Very majestic magpie inkcap
My hopes were raised when I found the most enormous magpie inkcap in the car park at Pulpit Hill. There were at least 8 in a small patch of ground that had been cleared earlier in the year. Just shows how much wildlife can benefit from the hard work that goes into keeping scrub and bushes clear.

They're one of my favourite fungi as they are so majestic and distinctive. Blink and you'll miss them though as they drip away to nothing within a couple of days.

The fog was thick in places and there were so many leaves falling from the trees that it sounded like a crackling fire in the treetops. It was all very Halloweeny!

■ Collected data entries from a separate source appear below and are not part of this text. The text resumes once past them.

Lemma setup_idt_gates h k v :
  handlers_ok h -> 0 <= v < 256 ->
  gate (idt (setup_idt h k) v) (vector_handler h v) KERNEL_CS (if v =? 0x80 then 3 else 0).
Proof.
  intros Hok Hv. pose proof (Hok v Hv) as Hh. unfold vector_handler in *. unfold setup_idt. cbv zeta.
  change (IRQ_INT_NUM KEYBOARD_IRQ) with 0x21. change (IRQ_INT_NUM RTC_IRQ) with 0x28.
  change (IRQ_INT_NUM PIT_IRQ) with 0x20. change SYSCALL_INT with 0x80.
  set (k1 := foldl _ k _). set (k2 := foldl _ k1 _).
  assert (Hcs : 0 <= KERNEL_CS < 256) by (unfold KERNEL_CS; lia).
  destruct (Z.eqb_spec v 0x20) as [->|H20]; [apply install_gate; done|]. rewrite install_other by done.
  destruct (Z.eqb_spec v 0x28) as [->|H28]; [apply install_gate; done|]. rewrite install_other by done.
  destruct (Z.eqb_spec v 0x21) as [->|H21]; [apply install_gate; done|]. rewrite install_other by done.
  destruct (Z.eqb_spec v 0x80) as [->|H80]; [apply install_gate; done|]. rewrite install_other by done.
  destruct (install_loop (interrupt_handler h) PRIVILEGE_KERNEL (seqZ 0 NUM_RESERVED_VEC) k1 v) as [I1 I2];
    [unfold PRIVILEGE_KERNEL; lia|apply NoDup_seqZ| |].
  { intros i Hi. apply elem_of_seqZ in Hi. unfold NUM_RESERVED_VEC in Hi.
    pose proof (Hok i ltac:(lia)) as Hr. unfold vector_handler in Hr. revert Hr.
    rewrite !(proj2 (Z.eqb_neq _ _)) by lia. by rewrite (proj2 (Z.ltb_lt _ _)) by lia. }
  fold k2 in I1, I2. unfold NUM_RESERVED_VEC in I1, I2. rewrite elem_of_seqZ in I1, I2.
  destruct (Z.ltb_spec v 32) as [Hlt|Hge]; [apply I1; lia|]. rewrite I2 by lia.
  apply (install_loop (fun _ => null_interrupt_handler h) PRIVILEGE_KERNEL
           (seqZ NUM_RESERVED_VEC (NUM_VEC - NUM_RESERVED_VEC)) k v);
    [unfold PRIVILEGE_KERNEL; lia|apply NoDup_seqZ|done|].
  apply elem_of_seqZ. unfold NUM_RESERVED_VEC, NUM_VEC. lia.
Qed.

(** The set-up of the interrupt table changes nothing else. *)
Lemma install_only (f : Z -> Z) dpl l k :
  exists t, foldl (fun k i => install_interrupt_handler k i (f i) KERNEL_CS dpl) k l = set_idt k t.
Proof.
  revert k. induction l as [|i l IH]; intros k; cbn [foldl].
  - exists (idt k). by destruct k.
  - destruct (IH (install_interrupt_handler k i (f i) KERNEL_CS dpl)) as [t ->]. by exists t.
Qed.

Lemma setup_idt_only h k : exists t, setup_idt h k = set_idt k t.
Proof.
  unfold setup_idt. cbv zeta.
  destruct (install_only (fun _ => null_interrupt_handler h) PRIVILEGE_KERNEL
              (seqZ NUM_RESERVED_VEC (NUM_VEC - NUM_RESERVED_VEC)) k) as [t1 ->].
  destruct (install_only (interrupt_handler h) PRIVILEGE_KERNEL (seqZ 0 NUM_RESERVED_VEC) (set_idt k t1)) as [t2 ->].
  by eexists.
Qed.

(** C40: the descriptor tables.  After the set-up every one of the 256 vectors
    has a present 32-bit interrupt gate in the kernel's code segment with the
    right handler; user mode may raise vector 0x80, the system call, and no
    other.  The descriptors of the LDT and the TSS have the base and the limit
    of their tables, and the first kernel stack is the boot stack. *)
Theorem descriptor_tables_correct `{L : Layout} (ldt : Z) (h : handlers) (k : kernel) (v : Z) :
  handlers_ok h -> 0 <= ldt < 0x100000000 -> 0 <= tss < 0x100000000 -> 0 <= v < 256 ->
  let k' := setup_idt h (setup_tss (setup_ldt ldt k)) in
  gate (idt k' v) (vector_handler h v) KERNEL_CS (if v =? 0x80 then 3 else 0) /\
  seg_base (ldt_desc k') = ldt /\ seg_limit (ldt_desc k') = 31 /\
  seg_type (ldt_desc k') = 2 /\ seg_present (ldt_desc k') = 1 /\
  seg_base (tss_desc k') = tss /\ seg_limit (tss_desc k') = TSS_SIZE - 1 /\
  seg_type (tss_desc k') = 9 /\ seg_present (tss_desc k') = 1 /\
  tss_ldt k' = KERNEL_LDT /\ tss_ss0 k' = KERNEL_DS /\ tss_esp0 k' = get_kernel_stack_base_from_slot 0.
Proof.
  intros Hh Hl Ht Hv. cbv zeta. split; [by apply setup_idt_gates|].
  destruct (setup_idt_only h (setup_tss (setup_ldt ldt k))) as [t ->].
  destruct (segment_fields ldt 31 2 0 0 1 0 0 1 0 Hl ltac:(lia)) as [B1 E1].
  destruct (segment_fields tss 103 9 0 3 1 0 0 0 0 Ht ltac:(lia)) as [B2 E2].
  unfold setup_tss, setup_ldt, set_params, set_tss_ldt, set_ldt.
  cbn [ldt_desc tss_desc tss_ldt tss_ss0 tss_esp0 set_tss set_idt].
  rewrite !u32_id by lia. split_and!; done.
Qed.

(** Stubs of sixteen bytes from 0x400100. *)
Definition example_handlers : handlers :=
  Handlers (fun v => 0x400100 + 16 * v) 0x400300 0x400310 0x400320 0x400330 0x400340.

Lemma descriptor_tables_correct_witness :
  let k := example_kernel (Tty ∅ pic_boot (fun _ => Terminal (CircularBuffer.circular_buffer_init 0 1) 0 0 0 0)
                             0 0 [] 0) in
  let k' := setup_idt example_handlers (setup_tss (L := example_layout) (setup_ldt 0x408000 k)) in
  gate (idt k' 0x80) 0x400310 KERNEL_CS 3 /\ gate (idt k' 14) 0x4001E0 KERNEL_CS 0 /\
  seg_base (ldt_desc k') = 0x408000.
Proof.
  intros k.
  assert (Hh : handlers_ok example_handlers).
  { intros v Hv. unfold vector_handler. repeat case_match; cbn; lia. }
  destruct (descriptor_tables_correct (L := example_layout) 0x408000 example_handlers k 0x80)
    as (G & B & _); [done|lia|simpl; lia|lia|].
  destruct (descriptor_tables_correct (L := example_layout) 0x408000 example_handlers k 14)
    as (G2 & _); [done|lia|simpl; lia|lia|].
  split; [exact G|]. split; [exact G2|exact B].
Defined.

Large troops of clouded funnels had pushed their way up through the leaf litter. They're common fungi, but had been noticeable by their absence this autumn. They were obviously waiting for some damp, foggy weather to emerge as I found patches of them throughout the woods.
A large troop of clouded funnels marching off through the woods

Clouded funnel
Elsewhere there were clumps of little white bonnets on fallen branches, pretty pink rosy bonnets in the leaf litter and russet toughshanks with their curled up edges. All common enough finds, but again they've been missing in any great number this year, so it was good to finally see so many around.

Delicate little bonnets

Rosy bonnets

Russet toughshanks
The hill fort at the top of the hill felt extra spooky and atmospheric.

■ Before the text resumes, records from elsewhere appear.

Lemma entry_correct_witness :
  exists k', entry (L := example_layout) (fun _ => 0) boot_lit 0x7FF800 0x7FF700 0x408200 0x440000 0x441000
               example_handlers 3 example_start 0x7FF000 MULTIBOOT_BOOTLOADER_MAGIC 0x430000
             = Some (k', Some (Enter_user PROCESS_LINK_START 0x8048094)) /\
    runnable (kmem k') 2 = true /\ runnable (kmem k') 3 = false /\ masked (kpic k') 8 = true.
Proof.
  destruct (entry_correct (LOk := example_layout_ok) (fun _ => 0) boot_lit 0x7FF800 0x7FF700 0x408200 0x440000 0x441000
              example_handlers example_start 3 0x7FF000 MULTIBOOT_BOOTLOADER_MAGIC 0x430000 start_ok)
    as (k' & out & E & O); [unfold MULTIBOOT_BOOTLOADER_MAGIC; lia|].
  exists k'. rewrite E. unfold boot_outcome in O. rewrite start_file in O. cbv zeta in O.
  replace (mb_flags _ _) with 0x49 in O by (vm_compute; reflexivity).
  change (program_entry (Some example_elf)) with 0x8048094 in O.
  destruct O as (bytes & _ & -> & [_ _ _ _ [_ R] M _]). split; [reflexivity|].
  split; [exact (R 2 ltac:(lia))|]. split; [exact (R 3 ltac:(lia))|exact (M 8 ltac:(lia))].
Defined.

Black bulgar was growing on a fallen tree trunk ...

... hairy curtain crust, with a liberal sprinkling of leaves, covered a tree stump ...
... and the centre of the hill fort was covered in small toadstools with a dusting of yellow sprinkles on the cap and stipe. I'm not sure what they were, but they were quite unusual.

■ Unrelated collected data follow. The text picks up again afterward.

(* ===== verification/Programs.v ===== *)
(** User programs of [syscalls/]: [cat], [ls], [hello], [counter] and
    [testprint], over the system-call interface.

    [main] returns the exit status.  Locals are at the stack addresses [buf];
    string literals are at the addresses [lit] the linker chose.  The loops of
    [cat], [ls] and [counter] run on fuel; [None] is also the result of a call
    that never returns. *)

From Stdlib Require Import String.
From S2P Require Import Prelude Memory LibString CircularBuffer Screen LineInput Printf Console Support UserSys.

#[local] Open Scope Z_scope.
#[local] Notation "a +++ b" := (String.append a b) (at level 60, right associativity).

(** * The code *)

Section code.
Context `{U : UserSystem W} (lit : string -> Z).

Definition ece391_fdputs (w : W) (fd s : Z) : option W :=
  '(w, _) ← ece391_write w fd s (ece391_strlen (umem w) s); Some w.

(** An assignment to a byte. *)
Definition set_byte (w : W) (a v : Z) : W := uset w (store8 (umem w) a v).

(** ece391testprint.c *)
Definition testprint_main (w : W) : option (W * Z) :=
  w ← ece391_fdputs w 1 (lit ("Hello, if this ran, the program was correct. Yay!" +++ nl)%string);
  Some (w, 0).

(** ece391cat.c *)
Fixpoint cat_loop (fuel : nat) (w : W) (fd buf : Z) : option (W * Z) :=
  match fuel with
  | O => None
  | S f =>
      '(w, cnt) ← ece391_read w fd buf 1024;
      if negb (0 =? cnt) then
        if -1 =? cnt then
          w ← ece391_fdputs w 1 (lit ("file read failed" +++ nl)%string);
          Some (w, 3)
        else
          '(w, r) ← ece391_write w 1 buf cnt;
          if -1 =? r then Some (w, 3) else cat_loop f w fd buf
      else Some (w, 0)
  end.

Definition cat_main (fuel : nat) (w : W) (buf : Z) : option (W * Z) :=
  '(w, r) ← ece391_getargs w buf 1024;
  if negb (0 =? r) then
    w ← ece391_fdputs w 1 (lit ("could not read arguments" +++ nl)%string);
    Some (w, 3)
  else
    '(w, fd) ← ece391_open w buf;
    if -1 =? fd then
      w ← ece391_fdputs w 1 (lit ("file not found" +++ nl)%string);
      Some (w, 2)
    else cat_loop fuel w fd buf.

(** ece391ls.c *)
Definition SBUFSIZE : Z := 33.

Fixpoint ls_loop (fuel : nat) (w : W) (fd buf : Z) : option (W * Z) :=
  match fuel with
  | O => None
  | S f =>
      '(w, cnt) ← ece391_read w fd buf (SBUFSIZE - 1);
      if negb (0 =? cnt) then
        if -1 =? cnt then
          w ← ece391_fdputs w 1 (lit ("directory entry read failed" +++ nl)%string);
          Some (w, 3)
        else
          let w := set_byte w (buf + cnt) 10 in
          '(w, r) ← ece391_write w 1 buf (cnt + 1);
          if -1 =? r then Some (w, 3) else ls_loop f w fd buf
      else Some (w, 0)
  end.

Definition ls_main (fuel : nat) (w : W) (buf : Z) : option (W * Z) :=
  '(w, fd) ← ece391_open w (lit "."%string);
  if -1 =? fd then
    w ← ece391_fdputs w 1 (lit ("directory open failed" +++ nl)%string);
    Some (w, 2)
  else ls_loop fuel w fd buf.

(** ece391hello.c *)
Definition BUFSIZE : Z := 1024.

Definition hello_main (w : W) (buf : Z) : option (W * Z) :=
  w ← ece391_fdputs w 1 (lit "Hi, what's your name? "%string);
  '(w, cnt) ← ece391_read w 0 buf (BUFSIZE - 1);
  if -1 =? cnt then
    w ← ece391_fdputs w 1 (lit ("Can't read name from keyboard." +++ nl)%string);
    Some (w, 3)
  else
    let w := set_byte w (buf + cnt) 0 in
    w ← ece391_fdputs w 1 (lit "Hello, "%string);
    w ← ece391_fdputs w 1 buf;
    Some (w, 0).

(** ece391counter.c *)
Fixpoint counter_loop (fuel : nat) (w : W) (i max buf : Z) : option W :=
  if i <? max then
    match fuel with
    | O => None
    | S f =>
        m ← ece391_itoa (umem w) (u32 (i + 1)) buf 10;
        w ← ece391_fdputs (uset w m) 1 buf;
        w ← ece391_fdputs w 1 (lit nl);
        counter_loop f w (i + 1) max buf
    end
  else Some w.

(** The switch on the first character. *)
Definition counter_max (c : Z) : Z :=
  if c =? 48 then 100 else if c =? 49 then 10000 else if c =? 50 then 100000 else 0.

Definition counter_main (fuel : nat) (w : W) (buf : Z) : option (W * Z) :=
  w ← ece391_fdputs w 1 (lit ("Enter the Test Number: (0): 100, (1): 10000, (2): 100000" +++ nl)%string);
  '(w, cnt) ← ece391_read w 0 buf (BUFSIZE - 1);
  if -1 =? cnt then
    w ← ece391_fdputs w 1 (lit ("Can't read the number from keyboard." +++ nl)%string);
    Some (w, 3)
  else
    let w := set_byte w (buf + u32 cnt) 0 in
    let len := ece391_strlen (umem w) buf in
    let c := load8 (umem w) buf in
    if (2 <? len) || ((len =? 2) && ((c <? 48) || (50 <? c))) then
      w ← ece391_fdputs w 1 (lit ("Wrong Choice!" +++ nl)%string);
      Some (w, 0)
    else
      w ← counter_loop fuel w 0 (counter_max c) buf;
      Some (w, 0).
End code.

Some beautiful porcelain fungus was growing up high on a tree trunk ...

... and a couple of toadstools were growing out of a tree trunk. They had bright yellow gills and a yellow cap that was covered in red speckles. They may be dappled webcaps (but I'm not totally sure).

Feels like the fungi have finally burst into life. Maybe were going to have a late fungi season this year!